**Stored records:**
(** An indexed volume is what its metadata says. *)
Definition volume_of (md : meta) : Volume :=
  {| ID := m_ID md; Tenant := m_Tenant md; Name := m_Name md; CreatedAt := m_CreatedAt md; rwHolder := "" |}.
Definition indexed_from (P : string → string → ventry → Prop) (m : Manager) : Prop :=
  ∀ k p, vols m !! k = Some p → ∃ t id e md,
    P t id e ∧ well_formed t id e = true ∧ e_meta e = Some md ∧ k = key t id ∧ heap m !! p = Some (volume_of md).
Lemma well_formed_meta t id e md : well_formed t id e = true → e_meta e = Some md →
  idRe id = true ∧ m_ID md = id ∧ m_Tenant md = t.
Proof. unfold well_formed. intros H Hm. rewrite Hm in H. by boolp. Qed.
Lemma scan_from P rm l acc :
  (∀ t id e, (t, (id, e)) ∈ l → P t id e) → indexed_from P acc.1 → indexed_from P (foldl (scan_one rm) acc l).1.
Proof.
  revert acc. induction l as [|[t [id e]] l IH]; intros [m total] HP Hm; [done|]. cbn [foldl].
  apply IH; [intros; apply HP; by right|]. unfold scan_one. cbn [fst snd]. rewrite scan_entry_wf.
  destruct (well_formed t id e) eqn:Hw; [|by destruct rm].
  destruct (e_meta e) as [md|] eqn:Hmd; [|done]. cbn [fst].
  destruct (well_formed_meta _ _ _ _ Hw Hmd) as (_ & <- & <-).
  intros k p. cbn. intros [[<- <-]|[_ Hk]]%lookup_insert_Some.
  - exists (m_Tenant md), (m_ID md), e, md. rewrite list_lookup_middle by done. split; [|done]. apply HP. by left.
  - destruct (Hm k p Hk) as (t' & id' & e' & md' & ? & ? & ? & ? & Hh). exists t', id', e', md'.
    do 4 (split; [done|]). by apply lookup_app_l_Some.
Qed.
(** What the scan collects stays away. *)
Lemma tree_rm_eq d t id : tree_entry (tree_rm d t id) t id = None.
Proof.
  unfold tree_rm, tree_entry. destruct (d !! t) as [td|] eqn:Hd; [|by rewrite Hd].
  rewrite lookup_insert_eq. cbn. apply lookup_delete_eq.
Qed.
Lemma tree_rm_none d t id t' id' : tree_entry d t id = None → tree_entry (tree_rm d t' id') t id = None.
Proof.
  intros H. destruct (decide ((t, id) = (t', id'))) as [[= <- <-]|Hne]; [apply tree_rm_eq|by rewrite tree_rm_ne].
Qed.
Lemma scan_gone rm l acc t id :
  tree_entry (disk acc.1) t id = None → tree_entry (disk (foldl (scan_one rm) acc l).1) t id = None.
Proof.
  apply (foldl_keeps (λ acc, tree_entry (disk acc.1) t id = None)). clear. intros [m total] [t' [id' e]] H.
  unfold scan_one. cbn [fst snd]. rewrite scan_entry_wf. destruct (well_formed t' id' e); [by destruct (e_meta e)|].
  destruct rm; [|done]. by apply tree_rm_none.
Qed.
Lemma scan_collects l acc t id e :
  (t, (id, e)) ∈ l → well_formed t id e = false → tree_entry (disk (foldl (scan_one true) acc l).1) t id = None.
Proof.
  revert acc. induction l as [|x l IH]; intros acc Hin Hw; [by apply elem_of_nil in Hin|]. cbn [foldl].
  apply elem_of_cons in Hin as [<-|Hin]; [|by apply IH]. apply scan_gone. unfold scan_one. cbn [fst snd].
  destruct acc as [m total]. rewrite scan_entry_wf, Hw. cbn. apply tree_rm_eq.
Qed.

(** Every indexed volume is what the metadata of a directory says. *)
Lemma NewManager_index cfg rm d m : NewManager cfg true rm true d = Some m →
  indexed_from (λ t id e, tenantRe t = true ∧ visible d t id = Some e) m.
Proof.
  intros (m0 & -> & Hv & _ & Hd)%NewManager_scan. unfold scan. cbn [negb]. rewrite scan_flat.
  pose proof (scan_from (λ t id e, tenantRe t = true ∧ visible d t id = Some e) rm
    (map_to_list (disk m0) ≫= flat_tenant) (m0, 0)) as H.
  destruct (foldl _ _ _) as [m1 total]. apply H.
  - rewrite Hd. intros t' id' e. apply scan_members.
  - intros k p. cbn. by rewrite Hv, lookup_empty.
Qed.
Lemma restart_exact cfg rm d m t id : NewManager cfg true rm true d = Some m → Get m t id = restored d t id.
Proof.
  intros Hm. destruct (scan_exact cfg rm d m Hm) as (_ & Hin & Hdisk). pose proof (NewManager_index _ _ _ _ Hm) as Hfrom.
  unfold Get, lookup, restored. destruct (tenantRe t) eqn:Ht; [|done]. destruct (idRe id) eqn:Hid; [|done]. cbn [negb].
  destruct (vols m !! key t id) as [p|] eqn:Hk.
  - destruct (Hfrom _ _ Hk) as (t' & id' & e & md & [Ht' He] & Hw & Hmd & Hkey & Hp).
    apply key_inj in Hkey as [<- <-]; [|done..]. rewrite He, Hmd, Hw. cbn.
    destruct (well_formed_meta _ _ _ _ Hw Hmd) as (_ & Hi & Htn).
    unfold the_volume. rewrite Hp. cbn. unfold infoOf, data_size. cbn. rewrite Hi, Htn.
    rewrite Hdisk by naive_solver. f_equal. f_equal. unfold visible in He. unfold tree_entry.
    destruct (d !! t) as [td|]; [|done]. cbn in *. destruct (_ && _); [|done]. by rewrite He.
  - destruct (visible d t id) as [e|] eqn:He; [|done]. destruct (e_meta e) as [md|]; [|done].
    destruct (well_formed t id e) eqn:Hw; [|done]. destruct (Hin t id Ht) as [_ [? ?]]; [eauto|]. congruence.
Qed.
Lemma restart_collects cfg d m t id e : NewManager cfg true true true d = Some m → tenantRe t = true →
  visible d t id = Some e → well_formed t id e = false → tree_entry (disk m) t id = None.
Proof.
  intros (m0 & -> & Hv & _ & <-)%NewManager_scan Ht He Hw. unfold scan. cbn [negb]. rewrite scan_flat.
  pose proof (scan_collects (map_to_list (disk m0) ≫= flat_tenant) (m0, 0) t id e) as H.
  destruct (foldl _ _ _) as [m1 total]. apply H; [|done]. by apply scan_members.
Qed.
Lemma restart_keeps cfg rm d m t id : NewManager cfg true rm true d = Some m →
  (∀ e, visible d t id = Some e → well_formed t id e = true) → tree_entry (disk m) t id = tree_entry d t id.
Proof. intros Hm. by apply (scan_exact cfg rm d m Hm). Qed.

**PROBLEM TO WORK ON:**
Copy, without any change, the lines from the one that contains "Lemma restart_collects cfg" to the final line of the entries above.

**EXERCISE SOLUTION:**
Lemma restart_collects cfg d m t id e : NewManager cfg true true true d = Some m → tenantRe t = true →
  visible d t id = Some e → well_formed t id e = false → tree_entry (disk m) t id = None.
Proof.
  intros (m0 & -> & Hv & _ & <-)%NewManager_scan Ht He Hw. unfold scan. cbn [negb]. rewrite scan_flat.
  pose proof (scan_collects (map_to_list (disk m0) ≫= flat_tenant) (m0, 0) t id e) as H.
  destruct (foldl _ _ _) as [m1 total]. apply H; [|done]. by apply scan_members.
Qed.
Lemma restart_keeps cfg rm d m t id : NewManager cfg true rm true d = Some m →
  (∀ e, visible d t id = Some e → well_formed t id e = true) → tree_entry (disk m) t id = tree_entry d t id.
Proof. intros Hm. by apply (scan_exact cfg rm d m Hm). Qed.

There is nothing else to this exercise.